Excédés par la crise économique, des milliers de Cubains ont manifesté dimanche à travers le pays, aux cris de “Liberté !” et “À bas la dictature !”. Le gouvernement, lui, s’est dit prêt à défendre la révolution “coûte que coûte”.
“La révolution cubaine, nous la défendrons coûte que coûte!” C’est par ces mots que le vice-ministre des Affaires étrangères de Cuba, Gerardo Peñalver, a répondu sur Twitter aux manifestations historiques qui se sont déroulées à travers le pays, dimanche 11 juillet. Pris par surprise, le président Miguel Diaz-Canel a donné aux révolutionnaires “l’ordre de combattre”, les appelant à “sortir dans les rues où vont se produire ces provocations, dès maintenant et dans les prochains jours”.
“Cuba n’est pas à vous !”, criait notamment une foule rassemblée face à des bureaux du Parti communiste (PCC), seule formation politique autorisée à Cuba.
“Nous avons faim”, “Liberté”, “À bas la dictature” ont été quelques-uns des autres slogans scandés au cours de cette journée mouvementée, dont le déroulé a poussé le président à se rendre à la mi-journée à San Antonio de los Baños, petite ville où le premier rassemblement a été signalé, puis à apparaître à la télévision d’État.
Des échauffourées ont éclaté, notamment à La Havane où les forces de l’ordre ont utilisé des gaz lacrymogènes, tiré en l’air avec leurs armes et utilisé des tuyaux en plastique pour frapper des manifestants, ont constaté des journalistes de l’AFP.
Plusieurs voitures de la police ont été renversées et endommagées par des Cubains en colère et de nombreuses personnes ont été interpellées.
Un important dispositif policier et militaire a été déployé dans la capitale et plusieurs villes de province.
Au total, selon le site de datajournalisme Inventario, une quarantaine de manifestations, éparpillées sur tout le territoire, ont été recensées.
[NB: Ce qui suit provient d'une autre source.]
(* ===== verification/AuthSession.v ===== *)
(** session_manager.rs, third part: the authenticated handshake. Both sides sign and
    MAC the transcript; the encapsulating side stays unconfirmed until
    [confirm_peer]. Local key copies the source wipes before returning are local
    here too. *)

From S2P Require Import Prelude CryptoHost Primitives ToyCrypto Aead Kdf AuthEncoding Session Handshake.
Import Sess Hs.
Local Open Scope Z_scope.

Module Auth.

Section ops.
Context `{CryptoOps}.

(** The answer and the four output buffers afterwards. *)
Definition encapsulate_authenticated (own_signing_key : SigningKey87) (peer_verifying_key : PublicKey87)
    (peer_ml_kem_pk : PublicKey1024) (peer_x25519_pk : X25519Public) (entropy salt app_info : list byte)
    (out_ct : Ciphertext1024) (out_pk : X25519Public) (out_signature : Signature87)
    (out_confirmation : list byte)
  : M world (result unit CryptoError * Ciphertext1024 * X25519Public * Signature87 * list byte) :=
  let own_identity := identity_fingerprint (verifying_key own_signing_key) in
  let peer_identity := identity_fingerprint peer_verifying_key in
  match handshake_binding peer_ml_kem_pk peer_x25519_pk peer_identity own_identity app_info with
  | Err e => mret (Err e, out_ct, out_pk, out_signature, out_confirmation)
  | Ok binding =>
  r ← encapsulate_inner peer_ml_kem_pk peer_x25519_pk entropy salt binding out_ct out_pk true;
  let '(confirmation_res, out_ct, out_pk) := r in
  match confirmation_res with
  | Err e => mret (Err e, out_ct, out_pk, out_signature, out_confirmation)
  | Ok None => mret (Err InvalidState, out_ct, out_pk, out_signature, out_confirmation)
  | Ok (Some confirmation) =>
  let encapsulator_key := slice 0 CONFIRMATION_KEY_LEN confirmation in
  let keygen_key := drop CONFIRMATION_KEY_LEN confirmation in
  let transcript := transcript_hash binding out_ct out_pk in
  outcome ←
    (tag_res ← on_host (confirmation_tag encapsulator_key CONFIRM_LABEL_ENCAPSULATING_SIDE transcript);
     match tag_res with
     | Err e => mret (Err e)
     | Ok tag =>
         let digest := encapsulator_digest transcript tag in
         sig_res ← on_host (ml_dsa_sign_with_context own_signing_key digest CONTEXT_ENCAPSULATING_SIDE);
         mret (match sig_res with Ok signature => Ok (tag, digest, signature) | Err e => Err e end)
     end);
  match outcome with
  | Ok (tag, digest, signature) =>
      on_sm (set_pending (Some (MkPending digest peer_identity keygen_key))) ;;
      mret (Ok tt, out_ct, out_pk, signature, tag)
  | Err error =>
      zeroize_session ;;
      mret (Err error, out_ct, out_pk, out_signature, out_confirmation)
  end end end.

(** Signature, tag and the 128-byte session secret. *)
Definition complete_authenticated_finalize (own_signing_key : SigningKey87) (peer_x25519_pk : X25519Public)
    (ml_kem_ct : Ciphertext1024) (peer_confirmation salt binding transcript peer_digest : list byte)
  : M world (result (Signature87 * list byte * list byte) CryptoError) :=
  w ← get;
  match ml_kem_dk (sm w) with
  | None => mret (Err InvalidState)
  | Some dk =>
  match x25519_sk (sm w) with
  | None => mret (Err InvalidState)
  | Some sk =>
  pq_res ← on_host (ml_kem_decapsulate dk ml_kem_ct);
  match pq_res with
  | Err e => mret (Err e)
  | Ok pq_secret =>
  classical_res ← on_host (x25519_diffie_hellman sk peer_x25519_pk);
  match classical_res with
  | Err e => mret (Err e)
  | Ok classical_secret =>
  let inner := handshake_transcript ml_kem_ct peer_x25519_pk binding in
  derived ← on_host (derive_hybrid_key_with_confirmation pq_secret classical_secret salt inner
                       (confirmation_info inner));
  match derived.1.1 with
  | Err e => mret (Err e)
  | Ok (session, confirmation) =>
  let encapsulator_key := slice 0 CONFIRMATION_KEY_LEN confirmation in
  let keygen_key := drop CONFIRMATION_KEY_LEN confirmation in
  expected_res ← on_host (confirmation_tag encapsulator_key CONFIRM_LABEL_ENCAPSULATING_SIDE transcript);
  match expected_res with
  | Err e => mret (Err e)
  | Ok expected =>
  if negb (confirmation_tags_equal expected peer_confirmation) then mret (Err KeyConfirmationFailed) else
  tag_res ← on_host (confirmation_tag keygen_key CONFIRM_LABEL_KEYGEN_SIDE peer_digest);
  match tag_res with
  | Err e => mret (Err e)
  | Ok tag =>
      let digest := keygen_digest peer_digest tag in
      sig_res ← on_host (ml_dsa_sign_with_context own_signing_key digest CONTEXT_KEYGEN_SIDE);
      mret (match sig_res with Ok signature => Ok (signature, tag, session) | Err e => Err e end)
  end end end end end end end.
À partir de la mi-journée, l’accès à la 3G a d’ailleurs été coupé dans une grande partie du pays. Il n’a été rétabli qu’en milieu de soirée.
S’il a reconnu “l’insatisfaction” que peuvent ressentir certains Cubains, face aux pénuries d’aliments et de médicaments, combinées aux coupures électriques quotidiennes, Miguel Diaz-Canel a également accusé l’ennemi de toujours, Washington, d’être à la manœuvre.
“Il y a un groupe de personnes, contre-révolutionnaires, mercenaires, payées par le gouvernement américain, de façon indirecte à travers des agences du gouvernement américain, pour organiser ce genre de manifestations”, a-t-il affirmé.
Inquiétude à Washington
Le gouvernement américain a réagi dès dimanche en mettant en garde les autorités cubaines contre tout usage de la violence à l’encontre de “manifestants pacifiques”. “Les États-Unis soutiennent la liberté d’expression et d’assemblée à Cuba, et condamneraient fermement tout acte de violence ou qui viserait à prendre pour cible les manifestants pacifiques qui exercent leurs droits universels”, a affirmé le conseiller américain à la Sécurité nationale, Jake Sullivan, sur Twitter.
Les relations diplomatiques entre Cuba les États-Unis, après une brève réconciliation entre 2014 et 2016, sont au plus bas depuis le mandat de Donald Trump, qui a renforcé l’embargo en vigueur depuis 1962, dénonçant des violations des droits de l’Homme et le soutien de La Havane au gouvernement de Nicolas Maduro au Venezuela.
Ces sanctions, ainsi que l’absence de touristes due à la pandémie, ont plongé Cuba dans une profonde crise économique et généré un fort malaise social, suivi de près à Washington et sur le continent américain.
“Nous reconnaissons la demande légitime de la société cubaine d’avoir des médicaments, des aliments et des libertés fondamentales”, a tweeté de son côté Luis Almagro, secrétaire général de l’Organisation des États américains (OEA).
“Nous condamnons le régime dictatorial cubain pour avoir appelé des civils à réprimer et à la confrontation contre ceux qui exercent leur droit à manifester”, a-t-il ajouté.
“La dictature doit comprendre que nous ne tolèrerons pas l’usage de la force brutale pour taire les aspirations du peuple cubain”, a averti dans un communiqué le sénateur américain Bob Menendez.